Douglass was inspired and energized by Wells’ writing and anti-lynching work, and wrote a letter praising Southern Horrors as an introduction. He visited her in New York City where she was living for a little while as a writer for and part owner of the New York Age, which was (probably) published at the site I visited in Harlem. I visited a second site associated with Wells two days after my New York visit: she delivered one of her hard-hitting speeches in her speaking tour following the publication of Southern Horrors at Tremont Temple in Boston on Feb 13th, 1893.

Education was another driving force in her life. Her first job was as a teacher at age 14, and she taught for many years, over time supplementing her teaching with journalism, writing and editing for the Evening Star, The Living Way, and the Free Speech and Headlight. Another of her most controversial, consciousness-raising articles was published in 1891 in the Free Speech about the conditions in black schools: the poor quality of the buildings which housed them, and of the education and morals of the teachers and school boards who administered them. She was not fired outright, but the school refused to hire her for the next school year. She then went on to work full-time for the newspaper, promoting the Free Speech from city to city and writing articles along the way, until the Free Speech‘s offices and printing press were destroyed by angry whites after the publication of her ‘Lynch Law’ piece. Adversity only served to strengthen Wells’ resolve, each attack causing her to re-double her efforts on behalf of her people.
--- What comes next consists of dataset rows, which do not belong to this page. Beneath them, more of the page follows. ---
(** A JSON value of the ranking file: a number, or one of the constants
    [NaN], [Infinity], [-Infinity]. With a fraction or an exponent the
    number goes through [float()]; an integer literal is read as the float
    of that value (Python keeps an [int], which prints and compares like
    it). Any other JSON value has no place in [rankings_t]. *)
Definition scan_number (s : str) : option (float * str) :=
  match match_number s with
  | Some (integer, frac, ex, rest) =>
      if truthy frac || truthy ex then
        option_map (fun x => (x, rest)) (float_of_str (integer ++ frac ++ ex))
      else Some (float_of_Z (int_of_str integer), rest)
  | None =>
      if startswith s (lit "NaN") then Some (S754_nan, skipn 3 s)
      else if startswith s (lit "Infinity") then Some (S754_infinity false, skipn 8 s)
      else if startswith s (lit "-Infinity") then Some (S754_infinity true, skipn 9 s)
      else None
  end.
Wells went on to have a long and distinguished career in writing, investigative journalism, and activism for black rights and women’s suffrage. She worked with Frederick Douglass and W.E.B. DuBois, toured the United States and Europe as a speaker and activist, founded Chicago’s Alpha Suffrage Club, served as secretary of the National Afro-American Council, founded and became the first president of the Negro Fellowship League, and helped found the National Association for the Advancement of Colored People (NAACP), among many other things.

For a long time, Wells thought of marriage and romantic relationships as oppressive, where women were expected to defer to men and flatter their vanity. But one day, she met a man who must have made her feel very differently, an attorney, writer, and fellow advocate for black rights named Ferdinand Barnett. She married him and they raised four children.

Please follow the links below to learn more about Ida B. Wells. If I manage to accomplish the tiniest fraction of what she did in my own life, I would consider myself a great success.

Ordinary Philosophy and its Traveling Philosophy / History of Ideas series is a labor of love and ad-free, supported by patrons and readers like you. Please offer your support today!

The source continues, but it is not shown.